Мир был калейдоскопом размытых пятен и непонятных звуков. Но его разум уже работал на полную мощность, анализируя. Запах – дерево, дым, травы. Звуки – незнакомый язык, который его мозг почему-то начал расшифровывать. Он почувствовал, как его поднимают гигантские, но нежные руки. Он заставил себя сфокусировать зрение.

Над ним склонилось лицо женщины. Уставшее, но счастливое. За ней виднелся мужчина с густой бородой и добрыми глазами. Новые родители. Новая жизнь.

И тут он почувствовал это. Он послал мысленный импульс к пальцам ног. И ощутил их. Ощутил, как они шевельнулись.

Я могу двигаться.

Эта мысль была подобна взрыву сверхновой в его сознании. Восторг был настолько ошеломляющим, что он едва не потерял сознание снова.

И в этот момент, прямо перед его глазами, в воздухе вспыхнула полупрозрачная синяя табличка. Идеально ровный шрифт, мягкое свечение. Интерфейс, о котором он мог только мечтать, стал реальностью.

Последняя фраза, пронизанная черным юмором, была вишенкой на торте.

Из горла Кирилла, теперь уже в теле безымянного младенца, вырвался странный звук – не то всхлип, не то смех. Его безумная мечта сбылась. Ему дали не просто второй шанс. Ему дали новые правила игры.

И он, чья воля была выкована в десятилетней пытке, собирался стать в этой игре лучшим.

Глава 1 Мир на вкус и запах

Сознание вернулось не вспышкой, а медленным, тягучим рассветом. Первым был звук – глухой, ритмичный стук сердца его новой матери, Элары. Этот звук стал его метрономом, колыбельной, единственной константой в хаосе новых ощущений. В прошлой жизни тишина была его проклятием; здесь же он упивался каждым звуком, жадно впитывая их, как сухая земля впитывает влагу.

Первый год.

Его мир был крошечным и состоял из четырех основных элементов: колыбель, руки матери, потолок и огонь в очаге. Кирилл, чье новое имя было Кайл, проводил бесконечные часы, изучая эти элементы с дотошностью ученого, попавшего в иную реальность. Что, в общем-то, и было правдой.

Колыбель, грубо вырезанная из цельного куска дерева его отцом, Рориком, пахла смолой и чем-то сладковатым, возможно, мхом, которым заделывали щели. Она была его первой крепостью. Потолок – низкий, из потемневших от времени и дыма балок, на которых висели пучки сушеных трав. Их аромат был сложным, многослойным: терпкая полынь, сладковатая мята и что-то горькое, лекарственное. Кайл каталогизировал эти запахи, связывая их с обрывками фраз, которые улавливал. «От кашля», «для сна», «отгонять мокриц».

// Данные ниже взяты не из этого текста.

Lemma sinv_step a used lost a' used' lost' : sinv a used lost → sstep a used lost a' used' lost' → sinv a' used' lost'.
Proof.
  intros Hs0 Hs. pose proof Hs0 as (pf & lf & lw & Hw). pose proof Hw as [Hi Hb Hc]. pose proof (tb_ps _ _ _ _ _ (si_table _ _ _ Hi)) as Hps.
  pose proof (sinv_nodup _ _ _ _ _ _ Hw) as Hnd.
  assert (∀ p, p ∈ used → p ∈ lf ++ used) as Hsub by (intros p Hp; rewrite elem_of_app; by right).
  assert (∀ seg rest, used ≡ₚ seg ++ rest → lf ++ used ≡ₚ seg ++ lf ++ rest) as Hseg by (intros seg rest ->; solve_Permutation).
  destruct Hs as [a used lost need out a' fs E1 Hn E Hf|a used lost need a' E1 Hn E|a used lost rs out a' fs Hp Hbo Hl E Hf
    |a used lost rs a' Hp Hbo Hl E|a used lost r tail out a' fs Hp Htc E Hf|a used lost r tail a' Hp Htc E
    |a used lost ds out a' fs Hp [Hd1 Hl] E Hf|a used lost ds a' Hp Hl E need
    |a used lost toks a' Hin H1 E|a used lost toks a' Hin H1 E|a used lost toks a' Hin H1 E
    |a used lost seg start rest a' Hst Hu Hm E|a used lost seg start rest a' Hst Hu Hm E|a used lost seg start rest a' Hst Hu Hx E
    |a used lost a' Eg E|a used lost a' E|a used lost|a used lost nf nw Hnf Hnw Hlen W1 W2].
  - pose proof (salloc_ok a _ pf need Hi E1 Hn) as H. cbv zeta in H. rewrite E in H. destruct H as (_ & _ & H).
    rewrite <- E1 in Hf. by eapply taken_fresh.
  - pose proof (salloc_ok a _ pf need Hi E1 Hn) as H. cbv zeta in H. rewrite E in H. by destruct H as [_ ->].
  - pose proof (salloc_extend_ok lightop_alloc_extend oob He a _ pf rs Hi Hp Hbo (linked_lost a lf used rs Hl)) as H. cbv zeta in H. rewrite E in H.
    destruct H as (_ & _ & H). by eapply taken_fresh.
  - pose proof (salloc_extend_ok lightop_alloc_extend oob He a _ pf rs Hi Hp Hbo (linked_lost a lf used rs Hl)) as H. cbv zeta in H. rewrite E in H.
    by destruct H as [_ ->].
  - pose proof (swa_tail_ok lightop_alloc_extend oob He a _ pf r tail Hi Hp (tail_call_mono _ _ _ _ _ Hsub Htc)) as H. cbv zeta in H. rewrite E in H.
    destruct H as (_ & bare & gs & qs & _ & _ & _ & Hh & Hout & Hi' & _). rewrite app_assoc in Hi'.
    assert (∀ f, f ∈ lf → pair_new gs qs pf f = 0) as Hb'.
    { pose proof (sub_ok_nodup _ _ _ (si_full _ _ _ Hi')) as Hn. apply NoDup_app in Hn as (_ & Hd & _).
      intros f Hff. rewrite pair_new_other; [by apply Hb|]. intros Hg. apply (Hd f); rewrite elem_of_app; by auto. }
    eapply fresh_perm; try done. intros x Hx. rewrite Forall_forall in Hout. rewrite elem_of_app.
    destruct (Hout x Hx) as [?|[Hm ->]]; [by left|]. right. by apply (tc_last _ _ _ _ Htc).
  - pose proof (swa_tail_ok lightop_alloc_extend oob He a _ pf r tail Hi Hp (tail_call_mono _ _ _ _ _ Hsub Htc)) as H. cbv zeta in H. rewrite E in H.
    by destruct H as [_ ->].
  - pose proof (salloc_decode_ok oob a _ pf ds Hi Hp (conj Hd1 (linked_lost a lf used _ Hl))) as H. cbv zeta in H. rewrite E in H.
    destruct H as (_ & _ & _ & H). by eapply taken_fresh.
  - by apply sinv_decode_none.
  - destruct (sfree_ok level order Horder a _ pf toks Hi (λ x Hx, Hsub _ (Hin x Hx)) H1) as (b & E' & _ & Hb1). rewrite E in E'. injection E' as <-.
    rewrite kept_lost in Hb1 by done. eexists _, lf, lw. split; [exact Hb1| |done]. intros f Hf. by apply unpair_zero, Hb.
  - destruct (free_swa_ok level order Horder a _ pf toks Hi (λ x Hx, Hsub _ (Hin x Hx)) H1) as (b & E' & _ & Hb1). rewrite E in E'. injection E' as <-.
    eexists _, lf, lw. split; [exact Hb1| |done]. intros f Hf. by apply unpair_zero, Hb.
  - destruct (free_full_ok level a _ pf toks Hi) as (b & E' & _ & Hb1); [|done|].
    { intros x Hx. destruct (Hin x Hx). split; [by apply Hsub|]. eapply bare_unpaired; [done|by apply Hsub|done]. }
    rewrite E in E'. injection E' as <-. rewrite kept_lost in Hb1 by (done || naive_solver). by exists pf, lf, lw.
  - destruct (free_swa_segment_ok level order Horder a _ pf seg start _ Hi Hst (Hseg _ _ Hu) Hm) as (b & E' & _ & Hb1).
    rewrite E in E'. injection E' as <-. eexists _, lf, lw. split; [exact Hb1| |done]. intros f Hf. by apply unpair_zero, Hb.
  - destruct (sfree_segment_ok level order Horder a _ pf seg start _ Hi Hst (Hseg _ _ Hu) Hm) as (b & E' & _ & Hb1).
    rewrite E in E'. injection E' as <-. eexists _, lf, lw. split; [exact Hb1| |done]. intros f Hf. by apply unpair_zero, Hb.
  - destruct (free_full_segment_ok level a _ pf seg start _ Hi Hst (Hseg _ _ Hu)) as (b & E' & _ & Hb1).
    { intros x Hin. destruct (Hx x Hin). split; [by apply Hsub|]. eapply bare_unpaired; [done|by apply Hsub|done]. }
    rewrite E in E'. injection E' as <-. by exists pf, lf, lw.
  - destruct (sfree_group_begin_ok a _ pf Hi Eg) as (b & E' & _ & _ & Hb1). rewrite E in E'. injection E' as <-. by exists pf, lf, lw.
  - destruct (sfree_group_end_ok level order a _ pf Hi) as (b & E' & _ & _ & Hb1). rewrite E in E'. injection E' as <-. by exists pf, lf, lw.
  - by eapply sinv_clear.
  - by eapply sinv_resize.
Qed.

Огонь был живым божеством этого маленького мира. Он дарил тепло, плясал тенями на стенах, готовил еду. Когда Рорик подбрасывал в очаг новые поленья, пламя жадно рычало, и по комнате разносился уютный треск. Система услужливо подсвечивала объект в его поле зрения.

Система была его единственным молчаливым собеседником, окном в прошлое «я». Она не лезла с советами, лишь сухо констатировала факты, когда он достаточно долго фокусировался на предмете. Это помогало не сойти с ума в теле, которое отказывалось подчиняться взрослому разуму.

Семья была его главным объектом изучения. Элара, его новая мать, была молодой женщиной с уставшими, но невероятно нежными глазами. Ее руки, огрубевшие от стирки в ледяной воде и работы в огороде, были самыми ласковыми на свете. Когда она брала его на руки, от нее пахло молоком, хлебом и едва уловимым ароматом полевых цветов. Она часто пела ему – простые, незамысловатые песни о солнце, реке и лесных духах. Ее голос был негромким, но чистым, и под него Кайл позволял своему взрослому разуму на время уснуть.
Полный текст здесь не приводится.